Security for Aurat March
The brave and resolute women of this country are marching today to demand the justice, equality and respect they deserve.
To mark International Women’s Day, participants of the Aurat March are demonstrating in several cities, calling for an end to violence, abuse and discrimination against women.
In the past two years, this movement has attracted thousands of protesters and has remained peaceful and well-organised. Armed with placards, posters and an unflinching determination, women are taking to the streets in a public show of power, despite the hatred and vitriol spewed on them by their detractors.
It is clear that for some critics, the notion that women can take ownership of their bodies and their lives is a triggering factor.
In previous years, the post-Aurat March days saw photo-shopped images of marchers carrying provocative posters which were not written by them go viral — images that are still used to discredit the movement.
The swelling backlash and abuse directed at women advocating Aurat March this year is unprecedented.
On social and mainstream media, the atmosphere created by those who feel threatened and insecure about women marching for their rights is a cause for concern.
Death and rape threats have been hurled at activists posting about the march online. In Islamabad, a mural painted on a wall to show solidarity with the women’s movement was brazenly blackened and defaced by vandals, reportedly in the presence of the capital’s police.
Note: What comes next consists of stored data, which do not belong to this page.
(* ===== verification/IsalInstall.v ===== *)
(** Loading and unloading the GFNI implementation of RAID-6, isa-l/raid6_isal.c and the feature
    tests of isa-l/gfni_glue.c: the self-validation against the implementation in place, the
    replacement of [raid6_call] and of the recovery pointers, and their restoration.

    A function pointer is either an in-tree function or one of this module.  A buffer of the
    validation is cut into its chunks of [VALIDATE_LEN] bytes, the chunk [i] at the address [i]. *)

From stdpp Require Import strings.
From S2P Require Import Prelude.
From S2P Require Import GF256.
From S2P Require Import PageMem.
From S2P Require Import Syndrome.
From S2P Require Import RaidIsal.

Definition VALIDATE_LEN : nat := 256.
Definition VALIDATE_MAX_K : nat := 8.
Definition ENODEV : Z := 19.

(** * State *)

Definition gen_t : Type := nat -> nat -> list addr -> mem -> mem.
Definition xor_t : Type := nat -> nat -> nat -> nat -> list addr -> mem -> mem.

(** An in-tree recovery calls [raid6_call.gen_syndrome], its first argument. *)
Definition recov2_t : Type := gen_t -> nat -> nat -> nat -> nat -> list addr -> mem -> mem.
Definition recovp_t : Type := gen_t -> nat -> nat -> nat -> list addr -> mem -> mem.

Inductive fn (A : Type) :=
| InTree (f : A)
| Isal.
Arguments InTree {A} f.
Arguments Isal {A}.

Record calls := Calls {
  gen_syndrome : fn gen_t;
  xor_syndrome : option (fn xor_t);
  name : string;
}.

(** The variables of the raid6 core, then the static ones of the module. *)
Record globals := Globals {
  raid6_call : calls;
  raid6_2data_recov : fn recov2_t;
  raid6_datap_recov : fn recovp_t;
  saved_call : calls;
  saved_2data_recov : fn recov2_t;
  saved_datap_recov : fn recovp_t;
  overridden : bool;
  use_avx512 : bool;
}.

(** * Features *)

(** The features of the processor that gfni_glue.c asks for. *)
Record gfni_cpu := GfniCpu { has_gfni : bool; has_avx : bool; has_avx2 : bool; has_avx512f : bool; has_avx512bw : bool }.

Definition isal_have_gfni (cpu : gfni_cpu) : bool := has_gfni cpu && has_avx cpu && has_avx2 cpu.
Definition isal_have_avx512_gfni (cpu : gfni_cpu) : bool := has_gfni cpu && has_avx512f cpu && has_avx512bw cpu.

(** * Validation *)

Section Validate.
(** [kmalloc] of the syndrome routines, and the memory beside the buffer of a validation. *)
Context (kmalloc : nat -> option (list Z)) (avx512 : bool) (base : mem).

Definition call_gen (f : fn gen_t) : gen_t :=
  match f with InTree f => f | Isal => isal_gen_syndrome avx512 kmalloc end.
Definition call_xor (f : fn xor_t) : xor_t :=
  match f with InTree f => f | Isal => isal_xor_syndrome avx512 kmalloc end.

(** The chunks of a buffer, and the stores of whole chunks. *)
Definition chunks (n : nat) (buf : list Z) : mem :=
  list_to_map (map (fun i => (i, take VALIDATE_LEN (drop (VALIDATE_LEN * i) buf))) (seq 0 n)) ∪ base.
Definition set_chunk (m : mem) (a : addr) (f : nat -> Z) : mem := store m a 0 (map f (seq 0 VALIDATE_LEN)).
Definition memset (m : mem) (a : addr) (c : Z) : mem := set_chunk m a (fun _ => c).
Definition same_chunk (m : mem) (a b : addr) : bool :=
  bool_decide (take VALIDATE_LEN (page m a) = take VALIDATE_LEN (page m b)).

Definition p_ref : addr := VALIDATE_MAX_K.
Definition q_ref : addr := (VALIDATE_MAX_K + 1)%nat.
Definition p_isal : addr := (VALIDATE_MAX_K + 2)%nat.
Definition q_isal : addr := (VALIDATE_MAX_K + 3)%nat.

(** The cross-check of [xor_syndrome] for [k] data disks, from the range [start .. stop] on; [k]
    rounds are enough, as the range shrinks in every one.  [None]: a mismatch. *)
Fixpoint xor_checks (xor : xor_t) (k fuel start stop : nat) (m : mem) : option mem :=
  match fuel with
  | O => Some m
  | S fuel =>
      if (start <=? stop)%nat then
        let ptrs_ref := seq 0 k ++ [p_ref; q_ref] in
        let ptrs_isal := seq 0 k ++ [p_isal; q_isal] in
        let m := set_chunk m p_ref (fun j => u8 (Z.of_nat j * 13 + 0x55)) in
        let m := set_chunk m q_ref (fun j => u8 (Z.of_nat j * 17 + 0xAA)) in
        let m := set_chunk m p_isal (fun j => u8 (Z.of_nat j * 13 + 0x55)) in
        let m := set_chunk m q_isal (fun j => u8 (Z.of_nat j * 17 + 0xAA)) in
        let m := xor (k + 2)%nat start stop VALIDATE_LEN ptrs_ref m in
        let m := isal_xor_syndrome avx512 kmalloc (k + 2) start stop VALIDATE_LEN ptrs_isal m in
        if negb (same_chunk m p_ref p_isal) then None
        else if negb (same_chunk m q_ref q_isal) then None
        else if (start =? stop)%nat then Some m
        else
          let start := S start in
          xor_checks xor k fuel start (if (start <? stop)%nat then stop - 1 else stop)%nat m
      else Some m
  end.

(** One round of [isal_self_validate], for [k] data disks. *)
Definition validate_k (c : calls) (k : nat) (m : mem) : option mem :=
  let ptrs_ref := seq 0 k ++ [p_ref; q_ref] in
  let ptrs_isal := seq 0 k ++ [p_isal; q_isal] in
  let m := memset m p_ref 0 in
  let m := memset m q_ref 0 in
  let m := memset m p_isal 0 in
  let m := memset m q_isal 0 in
  let m := call_gen (gen_syndrome c) (k + 2)%nat VALIDATE_LEN ptrs_ref m in
  let m := isal_gen_syndrome avx512 kmalloc (k + 2) VALIDATE_LEN ptrs_isal m in
  if negb (same_chunk m p_ref p_isal) then None
  else if negb (same_chunk m q_ref q_isal) then None
  else
    match xor_syndrome c with
    | None => Some m
    | Some xor => xor_checks (call_xor xor) k k 0 (k - 1) m
    end.

Definition each {A S} (step : A -> S -> option S) (l : list A) (s : option S) : option S :=
  fold_left (fun s x => match s with Some s => step x s | None => None end) l s.

(** [buf] is what [kmalloc((VALIDATE_MAX_K + 4) * VALIDATE_LEN)] returns. *)
Definition isal_self_validate (c : calls) (buf : option (list Z)) : bool :=
  match buf with
  | None => false
  | Some buf =>
      let m := chunks (VALIDATE_MAX_K + 4) buf in
      let m := fold_left (fun m i => set_chunk m i (fun j => u8 (Z.of_nat i * 31 + Z.of_nat j * 7 + 1)))
        (seq 0 VALIDATE_MAX_K) m in
      bool_decide (is_Some (each (validate_k c) (seq 1 VALIDATE_MAX_K) (Some m)))
  end.

Section Recov.
Context (saved2 : nat -> nat -> nat -> nat -> list addr -> mem -> mem).
Context (savedp : nat -> nat -> nat -> list addr -> mem -> mem) (alloc : nat -> option (list Z)).

Definition gold (j : nat) : addr := j.
Definition copy (j : nat) : addr := (VALIDATE_MAX_K + 2 + j)%nat.

(** [memcpy(ptrs[j], gold[j], VALIDATE_LEN)] for all disks. *)
Definition copy_stripe (k : nat) (m : mem) : mem :=
  fold_left (fun m j => store m (copy j) 0 (take VALIDATE_LEN (page m (gold j)))) (seq 0 (k + 2)) m.

(** The data disks [a] and [b]. *)
Definition check_2data (k : nat) (ab : nat * nat) (s : isal_cpu_cache * mem) : option (isal_cpu_cache * mem) :=
  let '(a, b) := ab in
  let '(cc, m) := s in
  let ptrs := map copy (seq 0 (k + 2)) in
  let m := copy_stripe k m in
  let m := memset m (copy a) 0xEE in
  let m := memset m (copy b) 0x33 in
  let '(cc, m) := isal_2data_recov avx512 saved2 (alloc (k * k)) (alloc (k * k)) (alloc (2 * k * 32))
    (k + 2) VALIDATE_LEN a b ptrs cc m in
  if negb (same_chunk m (copy a) (gold a)) || negb (same_chunk m (copy b) (gold b)) then None else Some (cc, m).

(** The data disk [a] and P. *)
Definition check_datap (k a : nat) (s : isal_cpu_cache * mem) : option (isal_cpu_cache * mem) :=
  let '(cc, m) := s in
  let ptrs := map copy (seq 0 (k + 2)) in
  let m := copy_stripe k m in
  let m := memset m (copy a) 0xEE in
  let m := memset m (copy k) 0x55 in
  let '(cc, m) := isal_datap_recov avx512 savedp (alloc (k * k)) (alloc (k * k)) (alloc (2 * k * 32))
    (k + 2) VALIDATE_LEN a ptrs cc m in
  if negb (same_chunk m (copy a) (gold a)) || negb (same_chunk m (copy k) (gold k)) then None else Some (cc, m).

(** All pairs [a < b < k], in the order of the loops. *)
Definition pairs (k : nat) : list (nat * nat) :=
  flat_map (fun a => map (fun b => (a, b)) (seq (S a) (k - S a))) (seq 0 k).

Definition validate_recov_k (c : calls) (k : nat) (s : isal_cpu_cache * mem) : option (isal_cpu_cache * mem) :=
  let '(cc, m) := s in
  let m := fold_left (fun m j => set_chunk m (gold j) (fun i => u8 (Z.of_nat j * 53 + Z.of_nat i * 11 + 7))) (seq 0 k) m in
  let m := memset m (gold k) 0 in
  let m := memset m (gold (k + 1)) 0 in
  let m := call_gen (gen_syndrome c) (k + 2)%nat VALIDATE_LEN (map gold (seq 0 (k + 2))) m in
  each (check_datap k) (seq 0 k) (each (check_2data k) (pairs k) (Some (cc, m))).

(** [buf] is what [kmalloc(2 * (VALIDATE_MAX_K + 2) * VALIDATE_LEN)] returns, [cc] the tables of
    the processor.  The tables are changed by the calls. *)
Definition isal_validate_recov (c : calls) (buf : option (list Z)) (cc : isal_cpu_cache) : bool :=
  match buf with
  | None => false
  | Some buf =>
      let m := chunks (2 * (VALIDATE_MAX_K + 2)) buf in
      bool_decide (is_Some (each (validate_recov_k c) (seq 2 (VALIDATE_MAX_K - 1)) (Some (cc, m))))
  end.
End Recov.
End Validate.

(** * Installation *)

(** [buf1] and [buf2] are the buffers of the two validations.  [None]: the recovery pointers are
    those of this module already, so that the fallback of a recovery would call itself; the
    kernel loads a module once. *)
Definition isal_install_raid6_call (kmalloc alloc : nat -> option (list Z)) (base : mem) (cpu : gfni_cpu)
    (buf1 buf2 : option (list Z)) (cc : isal_cpu_cache) (g : globals) : option (Z * globals) :=
  if negb (isal_have_gfni cpu) then Some (- ENODEV, g)
  else
    let avx512 := isal_have_avx512_gfni cpu in
    let g := Globals (raid6_call g) (raid6_2data_recov g) (raid6_datap_recov g)
      (saved_call g) (raid6_2data_recov g) (raid6_datap_recov g) (overridden g) avx512 in
    match saved_2data_recov g, saved_datap_recov g with
    | InTree saved2, InTree savedp =>
        let gen := call_gen kmalloc avx512 (gen_syndrome (raid6_call g)) in
        if negb (isal_self_validate kmalloc avx512 base (raid6_call g) buf1) then Some (- EINVAL, g)
        else if negb (isal_validate_recov kmalloc avx512 base (saved2 gen) (savedp gen) alloc (raid6_call g) buf2 cc)
        then Some (- EINVAL, g)
        else Some (0, Globals
          (Calls Isal (Some Isal) (if avx512 then "isal_avx512_gfni" else "isal_avx2_gfni"))
          Isal Isal (raid6_call g) (saved_2data_recov g) (saved_datap_recov g) true avx512)
    | _, _ => None
    end.

Definition isal_uninstall_raid6_call (g : globals) : globals :=
  if overridden g then
    Globals (saved_call g) (saved_2data_recov g) (saved_datap_recov g)
      (saved_call g) (saved_2data_recov g) (saved_datap_recov g) false (use_avx512 g)
  else g.

(** The recovery through the pointers; [None]: a fallback that calls itself. *)
Definition call_2data (kmalloc alloc : nat -> option (list Z)) (g : globals) (disks bytes faila failb : nat) (ptrs : list addr)
    (cc : isal_cpu_cache) (m : mem) : option (isal_cpu_cache * mem) :=
  let k := (disks - 2)%nat in
  let gen := call_gen kmalloc (use_avx512 g) (gen_syndrome (raid6_call g)) in
  match raid6_2data_recov g, saved_2data_recov g with
  | InTree f, _ => Some (cc, f gen disks bytes faila failb ptrs m)
  | Isal, InTree saved =>
      Some (isal_2data_recov (use_avx512 g) (saved gen) (alloc (k * k)%nat) (alloc (k * k)%nat) (alloc (2 * k * 32)%nat)
        disks bytes faila failb ptrs cc m)
  | Isal, Isal => None
  end.

Definition call_datap (kmalloc alloc : nat -> option (list Z)) (g : globals) (disks bytes faila : nat) (ptrs : list addr)
    (cc : isal_cpu_cache) (m : mem) : option (isal_cpu_cache * mem) :=
  let k := (disks - 2)%nat in
  let gen := call_gen kmalloc (use_avx512 g) (gen_syndrome (raid6_call g)) in
  match raid6_datap_recov g, saved_datap_recov g with
  | InTree f, _ => Some (cc, f gen disks bytes faila ptrs m)
  | Isal, InTree saved =>
      Some (isal_datap_recov (use_avx512 g) (saved gen) (alloc (k * k)%nat) (alloc (k * k)%nat) (alloc (2 * k * 32)%nat)
        disks bytes faila ptrs cc m)
  | Isal, Isal => None
  end.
Read: Jamia Hafsa students claim responsibility for defacing feminist mural in Islamabad
A Lal Masjid spokesperson said the vandalism had Maulana Abdul Aziz’s blessings, while Jamia Hafsa students have vowed to launch a ‘counter protest’.
The JUI-F’s Maulana Fazlur Rehman, too, has gone as far as to threaten that the march would be stopped at all cost.
In light of this highly charged and toxic environment, it is incumbent upon the federal and provincial governments to ensure that the Aurat March participants are provided security and that those threatening intimidation and violence are stopped. The authorities will be held responsible if any violent confrontation occurs at peaceful demonstrations where citizens are exercising their democratic rights.